2.      Remove from refrigerator; pass through fine strainer into clean bowl; strain through coffee filter into clean airtight container; cover; reserve in refrigerator.
Cured Hokkaido scallops:
• 2 cups plus 2 Tbsps. spring water
• 2/3 cup (5 1/4 oz.) palm sugar, finely chopped
• 2 Tbsps. plus 2/3 tsp. fine sea salt
• 1 kaffir lime, zested and juiced
• 4 lg. Hokkaido scallops (modified original recipe from 2 scallops to 4)

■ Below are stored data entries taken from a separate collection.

Record inv (max : Z) (w : sys) : Prop := {
  inv_reserved : en_reserved (engine w) = sum_list (holds_slot <$> sessions w);
  inv_limit : en_reserved (engine w) <= max;
  inv_wg : en_wg (engine w) = sum_list (running <$> sessions w);
  inv_inbound : tracks inbound_of (en_byInbound (engine w)) (sessions w);
  inv_outbound : tracks connected_of (en_byOutbound (engine w)) (sessions w);
  inv_dialing : distinct (sessions w);
}.

(** ** Tracking through changes of one session *)

Lemma tracks_keep f m ss s p q :
  tracks f m ss -> ss !! s = Some p -> f q = f p -> tracks f m (<[s := q]> ss).
Proof.
  unfold tracks.
  intros Ht Hs Hf id t. rewrite Ht. split.
  - intros (x & Hx & Hfx). destruct (decide (s = t)) as [->|Hne].
    + exists q. rewrite list_lookup_insert_eq by (by eapply lookup_lt_Some). split; [done|]. congruence.
    + exists x. by rewrite list_lookup_insert_ne.
  - intros (x & Hx & Hfx). apply list_lookup_insert_Some in Hx as [(<- & <- & _)|[Hne Hx]]; [|by eauto].
    exists p. split; [done|]. congruence.
Qed.

Lemma tracks_add f m ss s p q id :
  tracks f m ss -> ss !! s = Some p -> f p = None -> f q = Some id ->
  (forall t x, ss !! t = Some x -> f x <> Some id) -> tracks f (<[id := s]> m) (<[s := q]> ss).
Proof.
  unfold tracks.
  intros Ht Hs Hp Hq Hfresh id' t. rewrite lookup_insert_Some, Ht. split.
  - intros [[<- <-]|[Hne (x & Hx & Hfx)]].
    + exists q. split; [|done]. apply list_lookup_insert_eq. by eapply lookup_lt_Some.
    + exists x. split; [|done]. rewrite list_lookup_insert_ne; [done|]. intros ->. congruence.
  - intros (x & Hx & Hfx). apply list_lookup_insert_Some in Hx as [(<- & <- & _)|[Hne Hx]].
    + left. split; congruence.
    + right. split; [intros <-; by eapply Hfresh | by eauto].
Qed.

Lemma tracks_delete f m ss s p q id :
  tracks f m ss -> ss !! s = Some p -> f p = Some id -> f q = None ->
  tracks f (delete id m) (<[s := q]> ss).
Proof.
  unfold tracks.
  intros Ht Hs Hp Hq id' t. rewrite lookup_delete_Some, Ht. split.
  - intros [Hne (x & Hx & Hfx)]. exists x. split; [|done]. rewrite list_lookup_insert_ne; [done|]. intros ->. congruence.
  - intros (x & Hx & Hfx). apply list_lookup_insert_Some in Hx as [(<- & <- & _)|[Hne Hx]]; [congruence|].
    split; [|by eauto]. intros <-. apply Hne.
    assert (H1 : m !! id = Some s) by (apply Ht; eauto). assert (H2 : m !! id = Some t) by (apply Ht; eauto). congruence.
Qed.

• 2 bunches cilantro, blanched
• 1 bunch 
rau ram (Vietnamese coriander), blanched
• 1 bunch sawtooth herb, blanched
• 1 Tbsp. coriander seeds from flowering cilantro, blanched
• 1 cup virgin peanut oil
• baby icicle radishes
• wood sorrel flower stems, minced
• baby spring onion, fried until crisp
• coriander flowers
• daikon flowers
• coriander fronds
• wood sorrel leaves

1.      Wrap cilantro, rau ram, and sawtooth in cheesecloth; squeeze out as much liquid as possible; place in a blender; add seeds and oil; blend until mixture heats to 150°F; place in bowl set in ice water bath; cool, stirring constantly; strain through coffee filter into squeeze bottle; reserve in refrigerator.
2.      To serve, stand some radishes stem side down in the middle of flat-bottomed serving bowl; slice scallops as thinly as possible; roll into small pieces; place around radishes; thinly slice strawberries; place one on top of each scallop roll; top with small amount of sorrel stems; arrange onions, flowers, fronds, and leaves over dish; carefully pour in coriander water; drizzle a few dots of coriander oil around the water.